Wednesday, June 26, 2013

(Divergence) "Illegality" as Legal Status

Japan’s stance (as the host state actor) on the role of human mobility (international migration into Japan) as a threat rather than a catalyst to its long-term viability given its impending demographic liabilities operationalizes “illegality” as a status used to mitigate this perceived threat.  Thus “Illegality” as a status becomes a control mechanism formalized in the SRS that, in turn, legitimizes control in society-wide, structural manifestations such as the APCCRS.

The Philippine stance (as source state actor) on “illegality” as legal status is that it is essentially a handicap or consequence that the migrant alone assumes, and for which accountability is only to the host state.  The unbridled exodus of Filipina entertainers for nearly two decades, resulting in the Philippines having the highest percentage of female overstayers among the top countries with overstayers in Japan; the discontinuity of the relevance of the status “overstayer” immediately upon deportation (unlike in the case of traditional crimes with penalties recognized and implemented regardless of national boundaries); even the unmitigated re-entry of previously deported overstayers given the relative ease in acquiring bogus documentation – all show a utilitarian approach to “illegality” as status, that is, that any and all remittances from migrants are welcome regardless of the legal status under which they were earned.

Employers of overstayers, even if located in the host state, are classified in the same side as the source state in the sense that “Illegality” as status is transacted for their commercial benefit.
Lastly, how the migrant appropriates “Illegality” as status is defined by his/her “initialization” or “configuration,” if you will, within the local ethnic community.  As members of differentiated ethnic pockets with legal status, the “illegal” label on compatriots is essentially a benign status.  As discussed, members of these long-entrenched ethnic pockets even catalyze the sustenance of “illegality” through various roles.  For the overstaying migrant – the majority of whom belong to Group 2: Non-Compliant Migrants  – “illegality” as status is far from benign (as it constitutes an omnipresent threat to their continued presence in Japan) but hardly deters them from working towards their economic goals.  This non-deterence, as my overstayer respondents stress, is not due to overwhelming courage nor preference for the difficult but rather due to the fact that “Illegality” as status is simply a point of no return for them.
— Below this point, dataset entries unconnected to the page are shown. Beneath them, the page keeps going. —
(** * download.py: the fetch / retry / aggregate pipeline and its export stage

    A shallow embedding of [src/download.py].  Python values are modelled as
    the code uses them: [str] as [string], [int] as [Z], [None]-or-value as
    [option], the article dictionary as a record whose fields carry the
    dictionary's keys, and files as a finite map from path to content.

    - Exceptions are explicit ([result]); a [try]/[except Exception] block of
      the source is a [match] on [Raises].  Exceptions outside the class
      [Exception] (an interrupt, an exit) are not modelled.
    - [ThreadPoolExecutor] runs [process_batch] on every batch, and the main
      thread alone writes to the files and to [failed_ids], in the loop over
      [as_completed].  A run is therefore determined by what the remote
      service does on each call and by the order in which the futures
      complete; both are inputs of the model ([remote], [order]).  The
      progress bar is not modelled.
    - A file operation can fail where the file is opened ([open_error]); a
      [write] on an open handle succeeds.
    - [time.sleep] and the message of a missing file are CPython's: a delay
      is kept as a signed 64-bit count of nanoseconds, and a file name is
      shown by [repr]. *)

From Stdlib Require Import ZArith Lia Ascii String List DecimalString Permutation.
From stdpp Require Import base option list gmap strings.
Import ListNotations.

Open Scope string_scope.
Open Scope list_scope.
Open Scope Z_scope.

(** ** Python values *)

(** The outcome of evaluating a Python expression: a value, or an exception
    of class [Exception]; [e] is [str(e)]. *)
Inductive result (A : Type) : Type :=
| Returns (a : A)
| Raises (e : string).
Arguments Returns {A} a.
Arguments Raises {A} e.

(** Truthiness of a [str] and of a [str]-or-[None]. *)
Definition truthy_str (s : string) : bool :=
  match s with EmptyString => false | String _ _ => true end.

Definition truthy (o : option string) : bool :=
  match o with Some s => truthy_str s | None => false end.

(** [x or y] on strings that may be [None]. *)
Definition or_str (o : option string) (d : string) : string :=
  match o with Some s => if truthy_str s then s else d | None => d end.

(** How an f-string shows a [str]-or-[None]. *)
Definition fmt (o : option string) : string :=
  match o with Some s => s | None => "None" end.

Definition str_of_nat (n : nat) : string :=
  NilEmpty.string_of_uint (Nat.to_uint n).

Definition nl : string := String "010"%char EmptyString.

(** ** The objects of [pubmed_mapper] read by the fetcher *)

Record ArticleId := { id_type : string; id_value : string }.

(** [author_repr] is [repr(author)], [affiliation_repr] is
    [repr(author.affiliation)]: what [str([author, author.affiliation])]
    prints. *)
Record Author := { author_repr : string; affiliation_repr : string }.

Record Journal := { journal_title : option string }.

(** [art_keywords = None] stands for an object without a [keywords]
    attribute; [art_pubdate] holds [str(article.pubdate)]. *)
Record Article := {
  art_ids : list ArticleId;
  art_abstract : option string;
  art_title : option string;
  art_keywords : option (list string);
  art_authors : list Author;
  art_journal : option Journal;
  art_pubdate : option string
}.

(** The dictionary built at lines 26-37. *)
Record ArticleData := {
  pub_id : string;
  doi : option string;
  pmc_id : option string;
  abstract : string;
  title : string;
  keyword : list string;
  first_author_affiliation : option string;
  communicate_author_affiliation : option string;
  journal : option string;
  pub_date : option string
}.

(** [next((i.id_value for i in ids if i.id_type == ty), None)] *)
Definition next_id (ty : string) (ids : list ArticleId) : option string :=
  match List.find (fun i => String.eqb (id_type i) ty) ids with
  | Some i => Some (id_value i)
  | None => None
  end.

(** [str([author, author.affiliation])] *)
Definition str_author (a : Author) : string :=
  "[" +:+ author_repr a +:+ ", " +:+ affiliation_repr a +:+ "]".

(** Lines 22-37: the normalisation of a parsed article. *)
Definition article_data (pmid : string) (article : Article) : ArticleData :=
  let authors := List.map str_author (art_authors article) in
  {| pub_id := pmid;
     doi := next_id "doi" (art_ids article);
     pmc_id := next_id "pmc" (art_ids article);
     abstract := or_str (art_abstract article) EmptyString;
     title := or_str (art_title article) EmptyString;
     keyword := match art_keywords article with Some k => k | None => [] end;
     first_author_affiliation := List.hd_error authors;
     communicate_author_affiliation := List.last (List.map Some authors) None;
     journal := match art_journal article with
                | Some j => journal_title j
                | None => None
                end;
     pub_date := art_pubdate article |}.

(** ** RecordFetcher: [fetch_article_data] *)

(** What a fetch does besides returning: the remote lookups, the back-off
    sleeps and the lines it prints, in program order. *)
Inductive event : Type :=
| EvParse (pmid : string) (attempt : Z)
| EvSleep (secs : Z)
| EvPrint (line : string).

(** The body of the [try] block (lines 21-37) on one attempt.  [parse_pmid
    pmid attempt] is what [Article.parse_pmid(pmid)] does on the call made
    by attempt number [attempt]; a failure of the normalisation inside the
    [try] is a [Raises] of the same kind. *)
Definition try_body (parse_pmid : string -> Z -> result Article)
    (pmid : string) (attempt : Z) : result ArticleData :=
  match parse_pmid pmid attempt with
  | Returns article => Returns (article_data pmid article)
  | Raises e => Raises e
  end.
Thus, the divergence in conceptions of “Illegality” as status brought about by the vested interests of the three main actors in migration can be said to be non-exeptional, even predictable.  The host state transacts “illegality” as a control strategy which is understandably flaunted by vested interests that are in opposition with the interests of the host state.  This is because, in their view, the immediate/short-term economic benefits (remittances for the source state, manpower savings for employers, absolute earnings for overstayers) justify risks taken in this flaunting.